(Records for the task)

(** * Telink SWire protocol decoder (pd.py): model and verified properties

    The decoder of [pd.py] is embedded as a state-and-output monad over
    the record of the decoder's fields.  Sample numbers and byte values
    are Python integers ([Z]).  The unit time and its multiples are
    Python floats in the source; here they are exact rationals ([Q]),
    which is what the float computations yield whenever the unit and the
    thresholds are representable (for instance a 48 MHz capture of a
    960 kbit/s bus has unit 10.0). *)

From Stdlib Require Import ZArith QArith Qround List String Ascii Bool Lia Lqa.
Import ListNotations.

Open Scope string_scope.
Open Scope list_scope.
Open Scope Z_scope.

(** ** Python string formatting used by the annotations *)

Module Fmt.

Definition digit_char (n : Z) : ascii :=
  match n with
  | 0 => "0" | 1 => "1" | 2 => "2" | 3 => "3" | 4 => "4" | 5 => "5"
  | 6 => "6" | 7 => "7" | 8 => "8" | 9 => "9" | 10 => "A" | 11 => "B"
  | 12 => "C" | 13 => "D" | 14 => "E" | _ => "F"
  end%char.

(** Digits of a non-negative integer, most significant first. *)
Fixpoint digits_loop (fuel : nat) (base n : Z) (acc : string) : string :=
  match fuel with
  | O => acc
  | S fuel' =>
      let acc' := String (digit_char (n mod base)) acc in
      if n / base =? 0 then acc' else digits_loop fuel' base (n / base) acc'
  end.

Definition digits (base n : Z) : string :=
  digits_loop (S (Z.to_nat (Z.log2 n))) base n EmptyString.

Fixpoint repeat_char (c : ascii) (k : nat) : string :=
  match k with
  | O => EmptyString
  | S k' => String c (repeat_char c k')
  end.

Definition zero_pad (width : nat) (s : string) : string :=
  (repeat_char "0"%char (width - String.length s) ++ s)%string.

(** ['%0<width>X' % n]: upper-case hexadecimal, zero-padded to [width]
    characters, the sign counted in the width. *)
Definition fmt_0X (width : nat) (n : Z) : string :=
  if n <? 0
  then String "-"%char (zero_pad (width - 1) (digits 16 (- n)))
  else zero_pad width (digits 16 n).

(** ['%d' % n], which is also [str(n)]. *)
Definition fmt_d (n : Z) : string :=
  if n <? 0 then String "-"%char (digits 10 (- n)) else digits 10 n.
(** ** generateTaskWithStock *)

(** What one call does: either no task and the ledger as it was, or a task
    for a product of the list that is not in [usedCodes] and for which the
    ledger, or else the product, gives a stock above 0, with a quantity of
    at most 3 and at most that stock, and the ledger assigned, at the
    product's code, the difference of the two as a double. *)
Lemma generateTaskWithStock_spec (products : list Product)
    (remainingStock : gmap string Z) (usedCodes : option (gset string))
    (g : Rng) :
  match fst (generateTaskWithStock products remainingStock usedCodes g) with
  | (None, ledger) => ledger = remainingStock
  | (Some t, ledger) =>
      In (product t) products
      ∧ (∀ used, usedCodes = Some used → code (product t) ∉ used)
      ∧ ∃ stock,
          remaining remainingStock (product t) = Some stock
          ∧ 0 < stock
          ∧ 1 ≤ quantity t ≤ 3
          ∧ quantity t ≤ stock
          ∧ ledger = assign remainingStock (code (product t))
                       (round_double (stock - quantity t))
  end.
Proof.
  unfold generateTaskWithStock.
  set (stocked := List.filter
                    (λ p, above_zero (remaining remainingStock p)) products).
  set (available := match usedCodes with
                    | Some used =>
                        List.filter
                          (λ p, negb (bool_decide (code p ∈ used))) stocked
                    | None => stocked
                    end).
  assert (Hav : ∀ p, In p available →
            In p products
            ∧ above_zero (remaining remainingStock p) = true
            ∧ ∀ used, usedCodes = Some used → code p ∉ used).
  { intros p Hp. subst available stocked.
    destruct usedCodes as [used|].
    - apply filter_In in Hp as [Hp Hused]. apply filter_In in Hp as [Hp Hpos].
      split; [exact Hp|]. split; [exact Hpos|].
      intros ? [= <-]. apply negb_true_iff in Hused.
      now apply bool_decide_eq_false in Hused.
    - apply filter_In in Hp as [Hp Hpos].
      split; [exact Hp|]. split; [exact Hpos|]. discriminate. }
  clearbody available. destruct available as [|p0 rest]; [reflexivity|].
  unfold bind.
  destruct (random_below (length (p0 :: rest)) g) as [i g1] eqn:Hi.
  destruct (random_below 3 g1) as [r g2] eqn:Hr.
  cbn [fst ret product quantity].
  assert (Hin : In (nth i (p0 :: rest) p0) (p0 :: rest)).
  { apply nth_In.
    pose proof (random_below_lt (length (p0 :: rest)) g) as Hlt.
    rewrite Hi in Hlt. apply Hlt. simpl. lia. }
  destruct (Hav _ Hin) as (Hprod & Hpos & Hused).
  pose proof (random_quantity_range g1) as Hq. rewrite Hr in Hq. simpl in Hq.
  destruct (remaining remainingStock (nth i (p0 :: rest) p0)) as [n|];
    [|discriminate].
  apply Z.ltb_lt in Hpos. cbn [default from_option id].
  split; [exact Hprod|]. split; [exact Hused|]. exists n.
  split; [reflexivity|]. split; [exact Hpos|].
  split; [lia|]. split; [lia|reflexivity].
Qed.

(** The stock read again for the chosen product is a number. *)
Lemma available_number (products : list Product)
    (remainingStock : gmap string Z) (p : Product) :
  In p (List.filter (λ p, above_zero (remaining remainingStock p)) products) →
  ∃ n, remaining remainingStock p = Some n ∧ 0 < n.
Proof.
  intros Hp. apply filter_In in Hp as [_ Hpos].
  destruct (remaining remainingStock p) as [n|]; [|discriminate].
  exists n. split; [reflexivity|]. now apply Z.ltb_lt.
Qed.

(End Records for the task)

## Task goal
Repeat back the material above verbatim, including every line.

## Exercise response
(** * Telink SWire protocol decoder (pd.py): model and verified properties

    The decoder of [pd.py] is embedded as a state-and-output monad over
    the record of the decoder's fields.  Sample numbers and byte values
    are Python integers ([Z]).  The unit time and its multiples are
    Python floats in the source; here they are exact rationals ([Q]),
    which is what the float computations yield whenever the unit and the
    thresholds are representable (for instance a 48 MHz capture of a
    960 kbit/s bus has unit 10.0). *)

From Stdlib Require Import ZArith QArith Qround List String Ascii Bool Lia Lqa.
Import ListNotations.

Open Scope string_scope.
Open Scope list_scope.
Open Scope Z_scope.

(** ** Python string formatting used by the annotations *)

Module Fmt.

Definition digit_char (n : Z) : ascii :=
  match n with
  | 0 => "0" | 1 => "1" | 2 => "2" | 3 => "3" | 4 => "4" | 5 => "5"
  | 6 => "6" | 7 => "7" | 8 => "8" | 9 => "9" | 10 => "A" | 11 => "B"
  | 12 => "C" | 13 => "D" | 14 => "E" | _ => "F"
  end%char.

(** Digits of a non-negative integer, most significant first. *)
Fixpoint digits_loop (fuel : nat) (base n : Z) (acc : string) : string :=
  match fuel with
  | O => acc
  | S fuel' =>
      let acc' := String (digit_char (n mod base)) acc in
      if n / base =? 0 then acc' else digits_loop fuel' base (n / base) acc'
  end.

Definition digits (base n : Z) : string :=
  digits_loop (S (Z.to_nat (Z.log2 n))) base n EmptyString.

Fixpoint repeat_char (c : ascii) (k : nat) : string :=
  match k with
  | O => EmptyString
  | S k' => String c (repeat_char c k')
  end.

Definition zero_pad (width : nat) (s : string) : string :=
  (repeat_char "0"%char (width - String.length s) ++ s)%string.

(** ['%0<width>X' % n]: upper-case hexadecimal, zero-padded to [width]
    characters, the sign counted in the width. *)
Definition fmt_0X (width : nat) (n : Z) : string :=
  if n <? 0
  then String "-"%char (zero_pad (width - 1) (digits 16 (- n)))
  else zero_pad width (digits 16 n).

(** ['%d' % n], which is also [str(n)]. *)
Definition fmt_d (n : Z) : string :=
  if n <? 0 then String "-"%char (digits 10 (- n)) else digits 10 n.
(** ** generateTaskWithStock *)

(** What one call does: either no task and the ledger as it was, or a task
    for a product of the list that is not in [usedCodes] and for which the
    ledger, or else the product, gives a stock above 0, with a quantity of
    at most 3 and at most that stock, and the ledger assigned, at the
    product's code, the difference of the two as a double. *)
Lemma generateTaskWithStock_spec (products : list Product)
    (remainingStock : gmap string Z) (usedCodes : option (gset string))
    (g : Rng) :
  match fst (generateTaskWithStock products remainingStock usedCodes g) with
  | (None, ledger) => ledger = remainingStock
  | (Some t, ledger) =>
      In (product t) products
      ∧ (∀ used, usedCodes = Some used → code (product t) ∉ used)
      ∧ ∃ stock,
          remaining remainingStock (product t) = Some stock
          ∧ 0 < stock
          ∧ 1 ≤ quantity t ≤ 3
          ∧ quantity t ≤ stock
          ∧ ledger = assign remainingStock (code (product t))
                       (round_double (stock - quantity t))
  end.
Proof.
  unfold generateTaskWithStock.
  set (stocked := List.filter
                    (λ p, above_zero (remaining remainingStock p)) products).
  set (available := match usedCodes with
                    | Some used =>
                        List.filter
                          (λ p, negb (bool_decide (code p ∈ used))) stocked
                    | None => stocked
                    end).
  assert (Hav : ∀ p, In p available →
            In p products
            ∧ above_zero (remaining remainingStock p) = true
            ∧ ∀ used, usedCodes = Some used → code p ∉ used).
  { intros p Hp. subst available stocked.
    destruct usedCodes as [used|].
    - apply filter_In in Hp as [Hp Hused]. apply filter_In in Hp as [Hp Hpos].
      split; [exact Hp|]. split; [exact Hpos|].
      intros ? [= <-]. apply negb_true_iff in Hused.
      now apply bool_decide_eq_false in Hused.
    - apply filter_In in Hp as [Hp Hpos].
      split; [exact Hp|]. split; [exact Hpos|]. discriminate. }
  clearbody available. destruct available as [|p0 rest]; [reflexivity|].
  unfold bind.
  destruct (random_below (length (p0 :: rest)) g) as [i g1] eqn:Hi.
  destruct (random_below 3 g1) as [r g2] eqn:Hr.
  cbn [fst ret product quantity].
  assert (Hin : In (nth i (p0 :: rest) p0) (p0 :: rest)).
  { apply nth_In.
    pose proof (random_below_lt (length (p0 :: rest)) g) as Hlt.
    rewrite Hi in Hlt. apply Hlt. simpl. lia. }
  destruct (Hav _ Hin) as (Hprod & Hpos & Hused).
  pose proof (random_quantity_range g1) as Hq. rewrite Hr in Hq. simpl in Hq.
  destruct (remaining remainingStock (nth i (p0 :: rest) p0)) as [n|];
    [|discriminate].
  apply Z.ltb_lt in Hpos. cbn [default from_option id].
  split; [exact Hprod|]. split; [exact Hused|]. exists n.
  split; [reflexivity|]. split; [exact Hpos|].
  split; [lia|]. split; [lia|reflexivity].
Qed.

(** The stock read again for the chosen product is a number. *)
Lemma available_number (products : list Product)
    (remainingStock : gmap string Z) (p : Product) :
  In p (List.filter (λ p, above_zero (remaining remainingStock p)) products) →
  ∃ n, remaining remainingStock p = Some n ∧ 0 < n.
Proof.
  intros Hp. apply filter_In in Hp as [_ Hpos].
  destruct (remaining remainingStock p) as [n|]; [|discriminate].
  exists n. split; [reflexivity|]. now apply Z.ltb_lt.
Qed.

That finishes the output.